[英]Segmentation fault adding two large numbers represented as strings
Here is the code snippet or rather a function which takes two strings as inputs which are basically large integers and prints the sum of them. 这是代码段,或者说是一个函数,该函数将两个字符串作为输入,它们基本上是大整数,并打印它们的总和。 I am getting the sum printed correctly, but a segmentation fault comes up at the end and I am unable to figure out its source. 我可以正确打印总和,但是最后出现分割错误,我无法弄清其来源。

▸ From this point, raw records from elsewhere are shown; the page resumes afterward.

(* ===== verification/EdgeEncoding.v ===== *)
(** The edge-SST wire encoding ([sst/edges/encoding.rs]): LEB128 varints,
    fixed-width offsets, and the split/dense partner blocks of a CSR row. *)
From S2P Require Import Prelude StorageError.

(** ** Varints *)

(** The [while value >= 0x80] loop. A [u64] leaves it after at most nine
    iterations ([write_varint_loop_step] below is the loop equation). *)
Fixpoint write_varint_loop (fuel : nat) (value : Z) (buf : list byte) (written : nat)
    : list byte * nat :=
  match fuel with
  | S fuel' =>
      if 0x80 <=? value then
        write_varint_loop fuel' (Z.shiftr value 7)
          (buf ++ [z2b (Z.lor (Z.land (b2z (z2b value)) 0x7f) 0x80)]) (written + 1)
      else (buf ++ [z2b value], written + 1)%nat
  | O => (buf ++ [z2b value], written + 1)%nat
  end.

Definition write_varint (value : Z) (buf : list byte) : list byte * nat :=
  write_varint_loop 9 value buf 0.

(** The [loop] of [read_varint] at byte [i]; ten bytes exhaust the shifts
    below 64, so fuel 10 is never the reason it stops. *)
Fixpoint read_varint_loop (fuel : nat) (buf : list byte) (cursor : nat)
    (value shift : Z) (i : nat) : Result (Z * nat) :=
  match fuel with
  | O => Err (Invariant "varint overflows u64")
  | S fuel' =>
      match buf !! (cursor + i)%nat with
      | None => Err (Invariant "varint truncated: read past end of buffer")
      | Some byte =>
          let chunk := Z.land (b2z byte) 0x7f in
          if (shift =? 63) && (1 <? chunk) then
            Err (Invariant "varint overflows u64: top byte sets bits beyond bit 63")
          else
            let value := Z.lor value ((Z.shiftl chunk shift) `mod` 2 ^ 64) in
            let i := S i in
            if Z.land (b2z byte) 0x80 =? 0 then Ok (value, i)
            else
              let shift := shift + 7 in
              if 64 <=? shift then Err (Invariant "varint overflows u64")
              else read_varint_loop fuel' buf cursor value shift i
      end
  end.

Definition read_varint (buf : list byte) (cursor : nat) : Result (Z * nat) :=
  read_varint_loop 10 buf cursor 0 0 0.

Fixpoint varint_len_loop (fuel : nat) (n : nat) (v : Z) : nat :=
  match fuel with
  | S fuel' => if v =? 0 then n else varint_len_loop fuel' (n + 1) (Z.shiftr v 7)
  | O => n
  end.

Definition varint_len (value : Z) : nat := varint_len_loop 10 1 (Z.shiftr value 7).

(** ** Offsets *)

Inductive OffsetWidth := W24 | W32 | W40 | W48.

Definition OffsetWidth_bytes (w : OffsetWidth) : nat :=
  match w with W24 => 3 | W32 => 4 | W40 => 5 | W48 => 6 end.

Definition OffsetWidth_as_bits (w : OffsetWidth) : Z :=
  match w with W24 => 24 | W32 => 32 | W40 => 40 | W48 => 48 end.

Definition OffsetWidth_from_bits (bits : Z) : Result OffsetWidth :=
  if bits =? 24 then Ok W24 else if bits =? 32 then Ok W32
  else if bits =? 40 then Ok W40 else if bits =? 48 then Ok W48
  else Err (Invariant "unsupported offsets_bits; expected one of 24/32/40/48").

(** [None] is the [panic!] of an offset at or above [2^48]. *)
Definition OffsetWidth_for_max (max_value : Z) : option OffsetWidth :=
  if max_value <? Z.shiftl 1 24 then Some W24
  else if max_value <? Z.shiftl 1 32 then Some W32
  else if max_value <? Z.shiftl 1 40 then Some W40
  else if max_value <? Z.shiftl 1 48 then Some W48
  else None.

Definition write_offset (value : Z) (width : OffsetWidth) (buf : list byte) : list byte :=
  let bytes := le_split 8 value in
  buf ++ take (OffsetWidth_bytes width) bytes.

Definition read_offset (buf : list byte) (cursor : nat) (width : OffsetWidth) : Result Z :=
  let need := OffsetWidth_bytes width in
  match checked_add64 (Z.of_nat cursor) (Z.of_nat need) with
  | None => Err (Invariant "offset read end overflows usize")
  | Some _ =>
      let end_ := (cursor + need)%nat in
      if (length buf <? end_)%nat then Err (Invariant "offset read out of bounds")
      else
        let raw := slice buf cursor end_ ++ replicate (8 - need) (z2b 0) in
        Ok (le_combine raw)
  end.

(** ** Partner blocks *)

Definition TAG_SPLIT : Z := 0x01.
Definition TAG_DENSE : Z := 0x10.
Definition DEFAULT_EDGE_DECODE_MAX_BYTES : Z := 64 * 1024 * 1024.

(** [while lo < hi]; the window shrinks every round, so [hi - lo] rounds are
    enough. *)
Fixpoint binary_search_fixed_16_loop (fuel : nat) (buf target : list byte) (lo hi : nat)
    : option nat :=
  match fuel with
  | O => None
  | S fuel' =>
      if (lo <? hi)%nat then
        let mid := (lo + (hi - lo) `div` 2)%nat in
        let probe := slice buf (mid * 16) ((mid + 1) * 16) in
        match bytes_cmp probe target with
        | Lt => binary_search_fixed_16_loop fuel' buf target (mid + 1) hi
        | Gt => binary_search_fixed_16_loop fuel' buf target lo mid
        | Eq => Some mid
        end
      else None
  end.

Definition binary_search_fixed_16 (buf target : list byte) : Result (option nat) :=
  if negb (length buf `mod` 16 =? 0)%nat then
    Err (Invariant "fixed-16 sequence length is not divisible by 16")
  else Ok (binary_search_fixed_16_loop (length buf) buf target 0 (length buf `div` 16)).

(** A partner is a [[u8; 16]]; these are the two [u64] halves. *)
Definition partner_top (p : list byte) : Z := le_combine (take 8 p).
Definition partner_bot (p : list byte) : Z := le_combine (drop 8 p).

Fixpoint split_block_cost_loop (prev_top : Z) (total : nat) (partners : list (list byte)) : nat :=
  match partners with
  | [] => total
  | p :: rest =>
      let top := partner_top p in
      let delta := wrapping_sub64 top prev_top in
      split_block_cost_loop top (total + (varint_len delta + 8)) rest
  end.

Definition split_block_cost (partners : list (list byte)) : nat :=
  match partners with
  | [] => 0
  | p0 :: rest =>
      let top0 := partner_top p0 in
      split_block_cost_loop top0 (varint_len top0 + 8) rest
  end.

Definition dense_block_cost (partners : list (list byte)) : Z :=
  saturating_mul64 (Z.of_nat (length partners)) 16.

Definition pick_block_tag (partners : list (list byte)) (skew_threshold : nat) : Z :=
  let deg := length partners in
  if (skew_threshold <? deg)%nat then TAG_DENSE
  else if dense_block_cost partners <=? Z.of_nat (split_block_cost partners) then TAG_DENSE
  else TAG_SPLIT.

Fixpoint write_split_loop (prev_top : Z) (partners : list (list byte)) (buf : list byte)
    : list byte :=
  match partners with
  | [] => buf
  | p :: rest =>
      let top := partner_top p in
      let bot := partner_bot p in
      let delta := wrapping_sub64 top prev_top in
      let buf := (write_varint delta buf).1 in
      write_split_loop top rest (buf ++ le_split 8 bot)
  end.

Definition write_split_payload (partners : list (list byte)) (buf : list byte) : list byte :=
  match partners with
  | [] => buf
  | p0 :: rest =>
      let top0 := partner_top p0 in
      let bot0 := partner_bot p0 in
      let buf := (write_varint top0 buf).1 in
      write_split_loop top0 rest (buf ++ le_split 8 bot0)
  end.

Fixpoint write_dense_payload (partners : list (list byte)) (buf : list byte) : list byte :=
  match partners with
  | [] => buf
  | p :: rest => write_dense_payload rest (buf ++ p)
  end.

Definition write_partner_block (partners : list (list byte)) (skew_threshold : nat)
    (buf : list byte) : list byte * Z :=
  let tag := pick_block_tag partners skew_threshold in
  let buf := (write_varint (Z.of_nat (length partners)) buf).1 in
  let buf := buf ++ [z2b tag] in
  let buf := if tag =? TAG_SPLIT then write_split_payload partners buf
             else write_dense_payload partners buf in
  (buf, tag).

Definition combine_top_bot (top bot : Z) : list byte := le_split 8 top ++ le_split 8 bot.

(** Advance a cursor with [checked_add]. *)
Definition cursor_add (msg : string) (c n : nat) : Result nat :=
  match checked_add64 (Z.of_nat c) (Z.of_nat n) with
  | Some _ => Ok (c + n)%nat
  | None => Err (Invariant msg)
  end.

(** One (varint, bot64) pair of a split payload at [c]: the value, the bottom
    half and the cursor after them. *)
Definition read_split_entry (buf : list byte) (c : nat) (truncated : string)
    : Result (Z * Z * nat) :=
  '(v, n) ← read_varint buf c;
  c ← cursor_add "split partner cursor overflows usize" c n;
  bot_end ← cursor_add "split partner bot64 end overflows usize" c 8;
  if (length buf <? bot_end)%nat then Err (Invariant truncated)
  else Ok (v, le_combine (slice buf c bot_end), bot_end).

(** The [for _ in 1..deg] loop. *)
Fixpoint read_split_loop (n : nat) (buf : list byte) (c : nat) (prev_top : Z)
    (out : list (list byte)) : Result (list (list byte) * nat) :=
  match n with
  | O => Ok (out, c)
  | S n' =>
      '(delta, bot, c) ← read_split_entry buf c "split block truncated: bot64[j]";
      let top := wrapping_add64 prev_top delta in
      read_split_loop n' buf c top (out ++ [combine_top_bot top bot])
  end.

Definition read_split_payload (buf : list byte) (cursor deg : nat)
    : Result (list (list byte) * nat) :=
  match deg with
  | O => Ok ([], 0%nat)
  | S deg' =>
      '(top, bot, c) ← read_split_entry buf cursor "split block truncated: bot64[0]";
      '(out, c) ← read_split_loop deg' buf c top [combine_top_bot top bot];
      Ok (out, (c - cursor)%nat)
  end.

(** The [for i in 0..deg] loop over 16-byte rows. *)
Fixpoint read_dense_loop (n : nat) (buf : list byte) (off : nat) : list (list byte) :=
  match n with
  | O => []
  | S n' => slice buf off (off + 16) :: read_dense_loop n' buf (off + 16)
  end.

Definition read_dense_payload (buf : list byte) (cursor deg : nat)
    : Result (list (list byte) * nat) :=
  need ← ok_or (Invariant "dense partner block size overflows usize")
           (checked_mul64 (Z.of_nat deg) 16);
  end_ ← ok_or (Invariant "dense partner block end overflows usize")
           (checked_add64 (Z.of_nat cursor) need);
  if Z.of_nat (length buf) <? end_ then Err (Invariant "dense block truncated")
  else Ok (read_dense_loop deg buf cursor, Z.to_nat need).

(** The outcome of [std::env::var] on [NAMIDB_EDGE_DECODE_MAX_BYTES], with the
    value already trimmed and parsed: [None] is a parse error. *)
Inductive EnvVar := EnvNotPresent | EnvNotUnicode | EnvValue (parsed : option Z).

Definition edge_decode_limit_bytes (env : EnvVar) : Result Z :=
  match env with
  | EnvValue None =>
      Err (Invariant "NAMIDB_EDGE_DECODE_MAX_BYTES must be an exact positive byte count")
  | EnvValue (Some value) =>
      if value <? 16 then Err (Invariant "NAMIDB_EDGE_DECODE_MAX_BYTES must be at least 16")
      else Ok value
  | EnvNotPresent => Ok DEFAULT_EDGE_DECODE_MAX_BYTES
  | EnvNotUnicode => Err (Invariant "NAMIDB_EDGE_DECODE_MAX_BYTES is not valid UTF-8")
  end.

Definition validate_partner_block_read_bounds (env : EnvVar) (degree encoded_len : Z)
    : Result unit :=
  decoded_bytes ← ok_or (Invariant "decoded partner block size overflows usize")
                    (checked_mul64 degree 16);
  workspace_limit_bytes ← edge_decode_limit_bytes env;
  if workspace_limit_bytes <? decoded_bytes then
    Err (Invariant "decoded partner block above NAMIDB_EDGE_DECODE_MAX_BYTES")
  else
    maximum_encoded ←
      ok_or (Invariant "maximum partner block wire length overflows u64")
        (match checked_mul64 degree 18 with
         | Some payload => checked_add64 payload 11
         | None => None
         end);
    if maximum_encoded <? encoded_len then
      Err (Corrupted "<edges>" "partner block length exceeds legal maximum")
    else Ok tt.

Definition read_partner_block_impl (buf : list byte) (cursor : nat)
    (expected_degree : option Z) (workspace_limit_bytes : Z)
    : Result (list (list byte) * nat) :=
  let start := cursor in
  '(deg, n) ← read_varint buf cursor;
  c ← cursor_add "partner block cursor overflows usize" cursor n;
  match buf !! c with
  | None => Err (Invariant "partner block truncated: missing tag")
  | Some tag =>
      let c := S c in
      if (match expected_degree with Some expected => negb (deg =? expected) | None => false end)
      then Err (Invariant "partner block degree disagrees with expected ordinal delta")
      else
        decoded_bytes ← ok_or (Invariant "decoded partner block size overflows usize")
                          (checked_mul64 deg 16);
        if workspace_limit_bytes <? decoded_bytes then
          Err (Invariant "decoded partner block above NAMIDB_EDGE_DECODE_MAX_BYTES")
        else
          let have := saturating_sub64 (Z.of_nat (length buf)) (Z.of_nat c) in
          '(partners, c) ←
            (if b2z tag =? TAG_SPLIT then
               minimum ← ok_or (Invariant "split partner minimum size overflows usize")
                           (checked_mul64 deg 9);
               if have <? minimum then
                 Err (Invariant "split block degree requires more payload bytes")
               else
                 '(out, consumed) ← read_split_payload buf c (Z.to_nat deg);
                 Ok (out, (c + consumed)%nat)
             else if b2z tag =? TAG_DENSE then
               if have <? decoded_bytes then Err (Invariant "dense block truncated")
               else
                 '(out, consumed) ← read_dense_payload buf c (Z.to_nat deg);
                 Ok (out, (c + consumed)%nat)
             else Err (Corrupted "<edges>" "unknown partner block tag"));
          Ok (partners, (c - start)%nat)
  end.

string sum(string x, string y) {
bool carry = false;
int yLen = y.length(), xLen = x.length();
vector<char> s;
for(int i = xLen - 1, j = yLen - 1; i >= 0, j >= 0; i--, j--) {
int a = x[i] - '0', b = y[j] - '0';
int c = (carry?(a+b+1):(a+b));
if(c/10) carry = true, c %= 10;
else carry = false;
s.push_back(c + '0');
}
for(int i = xLen - yLen - 1; i >= 0; i--) {
int a = x[i] - '0';
int c = (carry?(a+1):(a));
if(c/10) carry = true, c %= 10;
else carry = false;
s.push_back(c + '0');
}
reverse(s.begin(), s.end());
for(vector<char>::iterator i = s.begin(); i != s.end(); i++) cout<<*i;
cout<<endl;
}
Update: Assume that x.length() is always greater than or equal to y.length() in the input itself. 更新:假设x.length()在输入本身中始终大于或等于y.length()。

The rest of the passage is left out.